(* ===== verification/_CoqProject ===== *)
-Q . S2P
Prelude.v
KphMsg.v
FileStream.v
FastLock.v
Event.v
Rundown.v
QueuedLock.v
QueuedLockProof.v
WakeEvent.v
Barrier.v
CidTable.v
AvlTree.v
Hashtable.v
CircBuf.v
StringRef.v
Numbers.v
Format.v
Unicode.v
FreeList.v
RefObject.v
AutoPool.v
WorkQueue.v
WorkQueueProof.v
HandleTable.v
HandleHeap.v
HandleSpec.v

## EXERCISE PROMPT
Transcribe the records above exactly.

## EXERCISE RESULT
(* ===== verification/_CoqProject ===== *)
-Q . S2P
Prelude.v
KphMsg.v
FileStream.v
FastLock.v
Event.v
Rundown.v
QueuedLock.v
QueuedLockProof.v
WakeEvent.v
Barrier.v
CidTable.v
AvlTree.v
Hashtable.v
CircBuf.v
StringRef.v
Numbers.v
Format.v
Unicode.v
FreeList.v
RefObject.v
AutoPool.v
WorkQueue.v
WorkQueueProof.v
HandleTable.v
HandleHeap.v
HandleSpec.v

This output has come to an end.